Continued on the front page (51) Int.Cl. ⁷ Identification symbol FI Theme coat II (reference) C23C 16/30 C23C 16/30 16/507 16/507 H01L 23/29 H01L 23/30 R 23/31 F term (reference ) 4G072 AA25 BB09 BB20 GG03 GG04 HH13 JJ42 JJ47 QQ06 RR25 UU01 UU09 4J002 CD001 DJ016 FB266 4J037 AA18 CB04 CB13 CB16 CB19 CB21 DD05 EE03 EE08 EE12 EE24 EA44 EA44 EA44 EA44 EA44 EA47 EA47 EA47 EA47 EA47 AE48 AA01 EA02 EB13

Claims (5)

[Claims] 1. A silica for an epoxy molding material used for a semiconductor package, wherein the surface of the silica is at least one selected from an amine compound, 1,2-epoxy-5-hexene, allyl mercaptan and allyl alcohol.
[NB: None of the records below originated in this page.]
Definition NewTicketAuthenticator (config : TicketAuthenticatorConfig) : result TicketAuthenticator :=
  _ ← require (negb (bool_decide (RequiredOperation config = "")))
        (NewError "dynamic RelayTicket authenticator configuration is invalid");
  _ ← Replay.NewReplayGuard (ReplayEntries config);
  Ok (mkAuthenticator config None "" "" 0).

(** The verifier built from a key set that was parsed. *)
Definition applied_config (config : TicketAuthenticatorConfig) (issuer relayID : string)
    (parsed : gmap string ParsedVerificationKey) : VerifierConfig :=
  mkVerifierConfig (pk_PublicKey <$> parsed)
    ((fun key => mkKeyValidity (pk_NotBefore key) (pk_NotAfter key)) <$> parsed)
    issuer relayID (RequiredOperation config) (ClockSkew config).

(** An error leaves the authenticator as it was. *)
Definition Apply (authenticator : TicketAuthenticator) (now : time) (issuer relayID : string)
    (keys : VerificationKeySet) : result TicketAuthenticator :=
  let config := au_config authenticator in
  parsed ← VerificationKeySet_Parse keys now;
  verifier ← NewVerifier (applied_config config issuer relayID parsed);
  _ ← require (bool_decide (au_relayID authenticator = "") || bool_decide (au_relayID authenticator = relayID))
        (NewError "relay identity changed within one Data Plane process");
  _ ← require (bool_decide (au_issuer authenticator = "") || bool_decide (au_issuer authenticator = issuer))
        (NewError "RelayTicket issuer changed within one Data Plane process");
  _ ← require (negb (ks_Generation keys <? au_keyGeneration authenticator))
        (NewError "relay control generation moved backwards");
  rv ← match requestVerifier authenticator with
       | None =>
           replay ← Replay.NewReplayGuard (ReplayEntries config);
           rv ← NewRequestVerifier verifier replay;
           Ok (Update rv verifier None)
       | Some rv => Ok (Update rv verifier None)
       end;
  Ok (mkAuthenticator config (Some rv) relayID issuer (ks_Generation keys)).
(** A relay that registers again under a new lease loses the
    Sessions assigned under its old one: such a Session cannot be allocated
    again at its generation, and the registry keeps its assignment. *)
Theorem reregistration_fences now now' lease peer request1 request2 r resp r' a :
  Register now lease peer request1 r = Ok (resp, r') ->
  assignments r !! al_SessionID request2 = Some a ->
  ap_RelayID (response a) = rp_RelayID resp -> ap_LeaseID (response a) <> lease ->
  AllocationRequest_Validate request2 = Ok tt ->
  al_Generation request2 = generation a -> al_NetworkSpecHash request2 = networkSpecHash a ->
  Allocate now' request2 r' = (Err ErrAssignedRelayUnavailable, r').
Proof.
  intros HR Ha Hid Hlease HV Hgen Hhash. unfold Register in HR. inv_ok.
  injection HR as <- <-. cbn in Hid. unfold Allocate. rewrite HV. cbn. rewrite Ha.
  rewrite Hgen, Hhash, Z.ltb_irrefl, Z.eqb_refl. cbn.
  rewrite bool_decide_eq_true_2 by done. cbn.
  unfold assignment_usable. cbn. rewrite Hid, lookup_insert_eq. cbn.
  by rewrite bool_decide_eq_false_2.
Qed.
End facts.

(** ** Witnesses *)

Lemma sample_capacity_wf logical :
  u32 logical -> capacity_wf (mkCapacity 100 1000 1 logical) /\
                 capacity_wf (mkCapacity 100 1000 0 logical).
Proof. unfold capacity_wf, u32. cbn. lia. Qed.

Lemma sample_reachable : reachable sample_registry.
Proof.
  unfold sample_registry. destruct (New t0 sample_config) as [r|] eqn:E.
  2:{ vm_compute in E. discriminate E. }
  unfold run_events, sample_events. cbn [foldl].
  repeat apply reachable_step.
  - eapply reachable_new; [|exact E]. unfold u64. cbn. lia.
  - apply sample_capacity_wf. unfold u32. lia.
  - apply sample_capacity_wf. unfold u32. lia.
  - apply sample_capacity_wf. unfold u32. lia.
  - apply sample_capacity_wf. unfold u32. lia.
  - exact I.
Defined.

Example reachable_accounting_witness : registry_inv sample_registry.
Proof. apply reachable_accounting. exact sample_reachable. Defined.

Example failed_allocation_unchanged_witness :
  (Allocate (t0 + Minute) (sample_allocation "1" 2) sample_registry).2 = sample_registry.
Proof.
  apply (failed_allocation_unchanged (t0 + Minute) (sample_allocation "1" 2) sample_registry
           ErrAssignedRelayUnavailable); [exact sample_reachable|].
  destruct (Allocate _ _ _) as [x y] eqn:E. cbn. f_equal.
  change x with (x, y).1. rewrite <- E. by vm_compute.
Defined.

Example allocation_selects_witness :
  exists resp r',
    Allocate t0 (sample_allocation "2" 1) sample_registry = (Ok resp, r') /\
    ((exists a, assignments sample_registry !! simple_id "2" = Some a) \/ ap_AssignedAt resp = t0).
Proof.
  destruct (Allocate t0 (sample_allocation "2" 1) sample_registry) as [[resp|e] r'] eqn:E.
  2:{ apply (f_equal (fun p => is_ok p.1)) in E. vm_compute in E. discriminate E. }
  exists resp, r'. split; [reflexivity|].
  destruct (allocation_selects _ _ _ _ _ sample_reachable E) as
    [(a & Ha & _)|(sel & _ & _ & _ & _ & _ & _ & Ht & _)].
  - left. exists a. exact Ha.
  - right. exact Ht.
Defined.

Example selection_order_irrelevant_witness :
  head (SortFunc (compareCandidates ∅) (rev (candidates sample_registry t0 false))) =
  head (SortFunc (compareCandidates ∅) (candidates sample_registry t0 false)).
Proof.
  apply (selection_order_irrelevant t0 false ∅ sample_registry); [exact sample_reachable|].
  symmetry. apply Permutation_rev.
Defined.

Example allocation_fenced_witness :
  exists resp1 resp2 r1 r2,
    Allocate t0 (sample_allocation "2" 1) sample_registry = (Ok resp1, r1) /\
    Allocate (t0 + Second) (sample_allocation "2" 1)
      (run_events [EvRelease (simple_id "1") 1] r1) = (Ok resp2, r2) /\ resp2 = resp1.
Proof.
  destruct (Allocate t0 (sample_allocation "2" 1) sample_registry) as [[resp1|e] r1] eqn:E1.
  2:{ apply (f_equal (fun p => is_ok p.1)) in E1. vm_compute in E1. discriminate E1. }
  destruct (Allocate (t0 + Second) (sample_allocation "2" 1)
              (run_events [EvRelease (simple_id "1") 1] r1)) as [[resp2|e] r2] eqn:E2.
  2:{ assert (r1 = (Allocate t0 (sample_allocation "2" 1) sample_registry).2) as Hr by (by rewrite E1).
      rewrite Hr in E2. apply (f_equal (fun p => is_ok p.1)) in E2. vm_compute in E2.
      discriminate E2. }
  exists resp1, resp2, r1, r2. split; [reflexivity|]. split; [exact E2|].
  refine (allocation_fenced _ _ _ _ _ _ _ _ _ _ E1 _ eq_refl eq_refl E2).
  constructor; [|constructor]. vm_compute. intros Heq. discriminate Heq.
Defined.

Example reregistration_fences_witness :
  exists resp r' a,
    Register t0 (simple_id "c") (sample_peer "pod-b") (sample_registration "b.example")
      sample_registry = Ok (resp, r') /\
    assignments sample_registry !! simple_id "1" = Some a /\
    Allocate t0 (sample_allocation "1" 1) r' = (Err ErrAssignedRelayUnavailable, r').
Proof.
  destruct (Register t0 (simple_id "c") (sample_peer "pod-b") (sample_registration "b.example")
              sample_registry) as [[resp r']|e] eqn:E.
  2:{ apply (f_equal is_ok) in E. vm_compute in E. discriminate E. }
  destruct (assignments sample_registry !! simple_id "1") as [a|] eqn:Ha.
  2:{ vm_compute in Ha. discriminate Ha. }
  exists resp, r', a. split; [reflexivity|]. split; [reflexivity|].
  refine (reregistration_fences t0 t0 (simple_id "c") (sample_peer "pod-b")
            (sample_registration "b.example") (sample_allocation "1" 1) sample_registry
            resp r' a E Ha _ _ _ _ _).
  - rewrite (some_field "" (fun a => ap_RelayID (response a)) _ _ Ha).
    change (rp_RelayID resp) with (rp_RelayID (resp, r').1).
    rewrite (ok_field "" (fun p => rp_RelayID p.1) _ _ E). vm_compute. reflexivity.
  - rewrite (some_field "" (fun a => ap_LeaseID (response a)) _ _ Ha). vm_compute. discriminate.
  - vm_compute. reflexivity.
  - rewrite (some_field 0 generation _ _ Ha). vm_compute. reflexivity.
  - rewrite (some_field "" networkSpecHash _ _ Ha). vm_compute. reflexivity.
Defined.
(** A heartbeat the registry accepted. *)
Lemma Heartbeat_ok now who request r response r' :
  Heartbeat now who request r = Ok (response, r') ->
  exists id relay, RelayID who = Ok id /\ relays r !! id = Some relay /\
    leaseID relay = hb_LeaseID request /\ selectedVersion relay = env_APIVersion (hb_Envelope request) /\
    r' = set_relays r (<[id := mkRelay (identity relay) (relayID relay) (leaseID relay) (endpoint relay)
           (hb_State request) (hb_Capacity request) (hb_AppliedKeyGeneration request)
           (now + LeaseDuration (RelayRegistry.config r)) now (reservations relay) (selectedVersion relay)
           (bool_decide (hb_TrafficEncryption request = Some true)) (hb_NoisePublicKey request)]> (relays r)) /\
    hp_LeaseExpiresAt response = now + LeaseDuration (RelayRegistry.config r).
Proof.
  unfold Heartbeat. intros Hh. inv_ok.
  match goal with Hr : RelayID who = Ok ?i |- _ => rename i into id end.
  destruct (relays r !! id) as [relay|] eqn:Er; [|discriminate Hh]. inv_ok. bool_hyps. injection Hh as <- <-.
  by exists id, relay.
Qed.

(** A registration the registry accepted. *)
Lemma Register_ok now lease who request r response r' :
  Register now lease who request r = Ok (response, r') ->
  exists id relay, RelayID who = Ok id /\ r' = set_relays r (<[id := relay]> (relays r)) /\
    relayID relay = id /\ leaseID relay = lease /\ endpoint relay = rr_Endpoint request /\
    selectedVersion relay = rp_SelectedVersion response /\
    rp_RelayID response = id /\ rp_LeaseID response = lease /\
    rp_TicketIssuer response = TicketIssuer (RelayRegistry.config r) /\
    rp_Keys response = VerificationKeys (RelayRegistry.config r).
Proof.
  unfold Register. intros Hr. inv_ok.
  match goal with Hi : RelayID who = Ok ?i |- _ => rename i into id end.
  injection Hr as <- <-. exists id. eexists. split; [done|]. split; [done|]. done.
Qed.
A surface modified silica for an epoxy molding material, which is coated by a plasma polymerization method. 2. The surface-modified silica for an epoxy molding material according to claim 1, wherein the amine compound is at least one selected from 1,3-diaminopropane, allylamine and pyrrole. . 3. A method for coating silica by plasma polymerization, wherein silica having an average particle size of 25 to 35 μm is charged into a plasma polymerization reactor (1), and then the inside of the reactor is charged with a vacuum pump. Reducing the air pressure to 1 × 10 ⁻³ torr; in a reduced pressure plasma polymerization reactor (1), from the amine compound, 1,2-epoxy-5-hexene, allyl mercaptan and allyl alcohol; Flowing at least one selected material into the reactor through a steel pipe; setting plasma polymerization conditions to plasma power of 10 to 40 W, gas pressure of 40 to 50 mtorr, and processing time of 20 to 40 seconds; Rotating the silica at 1 to 50 rpm. 4. A silica production apparatus, comprising: a tubular reactor (1) having an RF coil (2) wound on an outer surface of a rotatable cylindrical body; provided inside the reactor and concentric with the cylindrical body. A stirrer (3) having two blades rotating in opposite directions as axes; a first gear (5) mounted on the tubular reactor (1) controlled by a tubular reactor controller (4) and the above-described stirrer; A driving means comprising a second gear (6) mounted; a reaction comprising a gas container (8) equipped with a flow controller (7) and a monomer container (10) equipped with a regulating valve (9). An apparatus for producing silica for a surface-modified epoxy molding material, comprising a material supply means. 5. An epoxy molding material comprising a component containing an epoxy resin, a curing agent, a curing accelerator and silica,
An epoxy molding material for a semiconductor package, wherein the silica is the silica for an epoxy molding material according to claim 1.